---- MATERIAL SUPPLIED
Definition GLASS_PANEL : string :=
  "bg-black/90 backdrop-blur-xl border border-white/10 shadow-[0_0_40px_rgba(0,0,0,0.6)] w-full max-h-[80vh] overflow-y-auto scrollbar-thin scrollbar-thumb-white/20 scrollbar-track-transparent".

(** The default glyphs, as code units: U+2728, U+1F50D, U+1F4CA, U+1F680. *)
Definition SPARKLES : jsstring := [0x2728]%N.
Definition MAGNIFIER : jsstring := [0xD83D; 0xDD0D]%N.
Definition BAR_CHART : jsstring := [0xD83D; 0xDCCA]%N.
Definition ROCKET : jsstring := [0xD83D; 0xDE80]%N.

Definition MiniWidget (segment : Segment.t) : jsx :=
  jsx_elem "motion.div"
    "bg-black/95 backdrop-blur-md border border-cyan-500/30 px-6 py-3 rounded-full flex items-center gap-4 shadow-[0_0_30px_rgba(0,0,0,0.5)] mx-auto w-fit"
    [ jsx_elem "span" "text-2xl shrink-0"
        [ jsx_text (or_else (Segment.icon segment) SPARKLES) ];
      jsx_elem "span" "text-lg font-bold text-white tracking-wide"
        [ jsx_text (Segment.label segment) ] ].

Definition CompactWidget (segment : Segment.t) : jsx :=
  jsx_elem "motion.div" (GLASS_PANEL ++ " p-6 rounded-2xl relative group")%string
    [ jsx_elem "div"
        "absolute top-0 left-0 w-full h-[2px] bg-gradient-to-r from-cyan-500 via-purple-500 to-transparent opacity-70"
        [];
      jsx_elem "div" "flex items-start gap-5 mb-4"
        [ jsx_elem "div"
            "w-12 h-12 rounded-xl bg-white/5 border border-white/10 flex items-center justify-center text-3xl shadow-inner shrink-0"
            [ jsx_text (or_else (Segment.icon segment) MAGNIFIER) ];
          jsx_elem "div" "min-w-0 flex-1 pt-1"
            [ jsx_elem "div"
                "text-xs uppercase tracking-[0.2em] text-cyan-400 font-bold mb-1 truncate"
                [ jsx_text
                    (or_else (Segment.category segment) (lit "Concept")) ];
              jsx_elem "h3"
                "font-bold text-white text-2xl leading-tight break-words"
                [ jsx_text (Segment.label segment) ] ] ];
      jsx_elem "p" "text-base text-gray-300 leading-relaxed font-light"
        [ jsx_text (Segment.description segment) ] ].

(** The body of [segment.stats?.map((stat, idx) => ...)] in [StatsWidget]. *)
Definition StatsWidget_stat (stat : StatItem.t) : jsx :=
  jsx_elem "div"
    "bg-white/5 rounded-xl p-4 border border-white/5 hover:border-cyan-500/30 transition-colors"
    [ jsx_elem "div" "text-cyan-400 font-mono font-bold text-xl truncate"
        [ jsx_text (StatItem.value stat) ];
      jsx_elem "div"
        "text-xs text-gray-500 uppercase tracking-wide mt-1 truncate"
        [ jsx_text (StatItem.label stat) ] ].

Definition StatsWidget (segment : Segment.t) : jsx :=
  jsx_elem "motion.div" (GLASS_PANEL ++ " p-6 rounded-2xl relative")%string
    [ jsx_elem "div"
        "flex justify-between items-center mb-5 pb-5 border-b border-white/5 sticky top-0 bg-black/90 backdrop-blur-xl z-10 -mx-6 px-6 -mt-6 pt-6 rounded-t-2xl"
        [ jsx_elem "h3"
            "font-bold text-white text-xl flex items-center gap-3 truncate pr-2"
            [ jsx_elem "span" "text-2xl"
                [ jsx_text (or_else (Segment.icon segment) BAR_CHART) ];
              jsx_elem "span" "truncate"
                [ jsx_text (Segment.label segment) ] ];
          jsx_elem "div"
            "px-3 py-1 rounded text-[10px] font-bold bg-purple-500/20 text-purple-200 uppercase tracking-wider border border-purple-500/20 shrink-0"
            [ jsx_text (lit "Data") ] ];
      jsx_elem "div" "grid grid-cols-2 gap-4"
        [ (* segment.stats?.map(...) *)
          match Segment.stats segment with
          | Some stats => jsx_array (map StatsWidget_stat stats)
          | None => jsx_undefined
          end;
          (* (!segment.stats || segment.stats.length === 0) && (...) *)
          if match Segment.stats segment with
             | None => true
             | Some stats => Nat.eqb (List.length stats) 0
             end
          then
            jsx_elem "div"
              "col-span-2 text-sm text-gray-500 italic p-4 text-center"
              [ jsx_text (lit "Detailed metrics unavailable.") ]
          else jsx_false ];
      jsx_elem "p"
        "mt-5 text-sm text-gray-400 border-t border-white/5 pt-4 leading-relaxed"
        [ jsx_text (Segment.description segment) ] ].

(** The body of [segment.stats.map((stat, i) => ...)] in [DetailedWidget]. *)
Definition DetailedWidget_stat (stat : StatItem.t) : jsx :=
  jsx_elem "div"
    "flex-shrink-0 bg-white/5 rounded-lg px-4 py-3 border border-white/5 min-w-[100px]"
    [ jsx_elem "div"
        "text-[10px] text-gray-500 uppercase font-bold tracking-wider truncate"
        [ jsx_text (StatItem.label stat) ];
      jsx_elem "div" "text-white font-mono font-medium text-lg truncate"
        [ jsx_text (StatItem.value stat) ] ].

Definition DetailedWidget (segment : Segment.t) : jsx :=
  jsx_elem "motion.div" (GLASS_PANEL ++ " p-0 rounded-2xl flex flex-col")%string
    [ jsx_elem "div"
        "bg-gradient-to-br from-zinc-900 to-black border-b border-white/10 p-6 relative overflow-hidden shrink-0"
        [ jsx_elem "div"
            "absolute top-[-30px] right-[-30px] w-32 h-32 bg-cyan-500/20 rounded-full blur-3xl"
            [];
          jsx_elem "div"
            "absolute bottom-[-30px] left-[-30px] w-32 h-32 bg-purple-500/20 rounded-full blur-3xl"
            [];
          jsx_elem "div" "relative z-10"
            [ jsx_elem "div" "flex justify-between items-start mb-3"
                [ jsx_elem "span"
                    "inline-block px-3 py-1 rounded text-[10px] font-bold bg-white/10 text-cyan-200 border border-cyan-500/20 uppercase tracking-wide"
                    [ jsx_text
                        (or_else (Segment.category segment)
                           (lit "Deep Dive")) ];
                  jsx_elem "span"
                    "text-4xl filter drop-shadow-glow shrink-0 ml-3"
                    [ jsx_text (or_else (Segment.icon segment) ROCKET) ] ];
              jsx_elem "h3"
                "font-bold text-3xl text-white mb-2 leading-tight break-words"
                [ jsx_text (Segment.label segment) ];
              jsx_elem "div"
                "w-16 h-1.5 bg-gradient-to-r from-cyan-500 to-purple-600 rounded-full"
                [] ] ];
      jsx_elem "div" "p-6 bg-black/40"
        [ jsx_elem "p"
            "text-base text-gray-300 leading-relaxed mb-6 font-light"
            [ jsx_text (Segment.description segment) ];
          (* segment.stats && segment.stats.length > 0 && (...) *)
          match Segment.stats segment with
          | None => jsx_undefined
          | Some stats =>
              if Nat.ltb 0 (List.length stats) then
                jsx_elem "div"
                  "flex gap-4 mb-6 overflow-x-auto pb-2 scrollbar-none"
                  [ jsx_array (map DetailedWidget_stat stats) ]
              else jsx_false
          end ] ].

(** [switch (segment.format)]: the cases are tried in order with [===];
    ['compact'] has no body of its own and falls into [default]. *)
Definition WidgetEngine (segment : Segment.t) : jsx :=
  let format := Segment.format segment in
  if str_eqb format (lit "mini") then MiniWidget segment
  else if str_eqb format (lit "stats") then StatsWidget segment
  else if str_eqb format (lit "detailed") then DetailedWidget segment
  else if str_eqb format (lit "compact") then CompactWidget segment
  else CompactWidget segment.

(** The four values of the type [SegmentFormat]. *)
Definition SegmentFormat : list jsstring :=
  [ lit "compact"; lit "stats"; lit "detailed"; lit "mini" ].

(** *** What the page shows, in the words of the widget contract *)

(** The placeholder of the stats widget. *)
Definition unavailable_placeholder : dom :=
  dom_elem "div" "col-span-2 text-sm text-gray-500 italic p-4 text-center"
    [ dom_text (lit "Detailed metrics unavailable.") ].

(** One cell of the stat grid: the value above the label. *)
Definition grid_cell (stat : StatItem.t) : dom :=
  dom_elem "div"
    "bg-white/5 rounded-xl p-4 border border-white/5 hover:border-cyan-500/30 transition-colors"
    [ dom_elem "div" "text-cyan-400 font-mono font-bold text-xl truncate"
        [ dom_text (StatItem.value stat) ];
      dom_elem "div"
        "text-xs text-gray-500 uppercase tracking-wide mt-1 truncate"
        [ dom_text (StatItem.label stat) ] ].

(** One entry of the stat strip: the label above the value. *)
Definition strip_entry (stat : StatItem.t) : dom :=
  dom_elem "div"
    "flex-shrink-0 bg-white/5 rounded-lg px-4 py-3 border border-white/5 min-w-[100px]"
    [ dom_elem "div"
        "text-[10px] text-gray-500 uppercase font-bold tracking-wider truncate"
        [ dom_text (StatItem.label stat) ];
      dom_elem "div" "text-white font-mono font-medium text-lg truncate"
        [ dom_text (StatItem.value stat) ] ].

(** The stat strip of the detailed widget. *)
Definition stat_strip (stats : list StatItem.t) : dom :=
  dom_elem "div" "flex gap-4 mb-6 overflow-x-auto pb-2 scrollbar-none"
    (map strip_entry stats).

(** The paragraph of the detailed widget that holds the description. *)
Definition detailed_description (segment : Segment.t) : dom :=
  dom_elem "p" "text-base text-gray-300 leading-relaxed mb-6 font-light"
    [ dom_text (Segment.description segment) ].

(** The rejection of the call a suspended run waits for, as an event. *)
Definition rejection_of (k : suspended) (n : nat) (err : ErrorValue)
  : event :=
  match k with
  | await_generateInfographic _ => settle_generate n (rejected err)
  | await_analyzeImageRegions _ _ => settle_analyze n (rejected err)
  end.

(** The string the catch block stores: the message when the error has a
    non-empty one, the default otherwise. *)
Definition shown_error (err : ErrorValue) : jsstring :=
  match message err with
  | Some (c :: m) => c :: m
  | Some [] | None => DEFAULT_ERROR
  end.

(* ------------------------------------------------------------------ *)
(** ** Sample values *)

Definition image_A : GeneratedImage :=
  {| base64 := lit "iVBORw0KGgo="; mimeType := lit "image/png";
     groundingUrls := [] |}.

Definition quota_exceeded : ErrorValue :=
  mkError (Some (lit "quota exceeded")).

Definition no_message : ErrorValue := mkError None.

Definition no_segments : AnalysisResult := {| segments := [] |}.

(** The user types a query and submits it. *)
Definition type_and_submit (q : string) : list event :=
  [ onChange (lit q); onSubmit ].

(** A search that ran to completion, its result on screen. *)
Definition world_complete : World :=
  run initialWorld
    (type_and_submit "Anatomy of a Dragon"
     ++ [ settle_generate 0 (fulfilled image_A);
          settle_analyze 0 (fulfilled no_segments) ]).

(** A search whose image has not arrived yet. *)
Definition world_generating : World :=
  run initialWorld (type_and_submit "Y").

(** The user typed two spaces and a tab. *)
Definition world_blank_query : World :=
  run initialWorld [ onChange [32; 32; 9]%N ].

(** The user gave up a search before its image arrived. *)
Definition world_abandoned : World :=
  run initialWorld (type_and_submit "A" ++ [ onResetClick ]).

(** A search whose image arrives and whose analysis then fails with an
    error that has no message. *)
Definition run_analysis_fails : list event :=
  type_and_submit "Y"
  ++ [ settle_generate 0 (fulfilled image_A);
       settle_analyze 0 (rejected no_message) ].

(** A search whose generation fails. *)
Definition run_generation_fails : list event :=
  type_and_submit "X" ++ [ settle_generate 0 (rejected quota_exceeded) ].

(** A search given up before its image arrives; the image arrives after. *)
Definition run_late_image : list event :=
  type_and_submit "A"
  ++ [ onResetClick; settle_generate 0 (fulfilled image_A) ].

Definition sample_bounds : BoundingBox.t :=
  BoundingBox.mk (10 # 1)%Q (20 # 1)%Q (30 # 1)%Q (40 # 1)%Q.

Definition sample_stats : list StatItem.t :=
  [ StatItem.mk (lit "Wingspan") (lit "12 m") None;
    StatItem.mk (lit "Mass") (lit "4 t") None ].

(** A segment as the analysis might return it, with the given format and
    stats. *)
Definition sample_segment (format : string)
  (stats : option (list StatItem.t)) : Segment.t :=
  Segment.mk (lit "Wing") (lit format) (lit "A membrane of skin.")
    (Some (lit "detail")) None stats None None None sample_bounds.

(* ------------------------------------------------------------------ *)
(** ** Notions the further properties are stated with *)

(** [disabled={!query.trim()}] on the two submit buttons. *)
Definition submit_disabled (s : AppState) : bool :=
  negb (truthy (trim (query s))).

(** [status !== 'idle' && <button onClick={handleReset}>]: the New Search
    button of the header. *)
Definition new_search_shown (s : AppState) : bool :=
  negb (AppStatus_eqb (status s) idle).

Definition is_generate_call (e : effect) : bool :=
  match e with call_generateInfographic _ => true | _ => false end.

Definition is_analyze_call (e : effect) : bool :=
  match e with call_analyzeImageRegions _ _ => true | _ => false end.

Definition awaits_generate (k : suspended) : bool :=
  match k with await_generateInfographic _ => true | _ => false end.

Definition awaits_analyze (k : suspended) : bool :=
  match k with await_analyzeImageRegions _ _ => true | _ => false end.

(** How many elements of the list satisfy the test. *)
Definition count {A : Type} (f : A -> bool) (l : list A) : nat :=
  List.length (filter f l).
--------
> **WHAT YOU WILL DO**:
Return each line of the data that contains the string "medium".

> **SOLUTION TO THIS PROBLEM**:
      jsx_elem "div" "text-white font-mono font-medium text-lg truncate"
      dom_elem "div" "text-white font-mono font-medium text-lg truncate"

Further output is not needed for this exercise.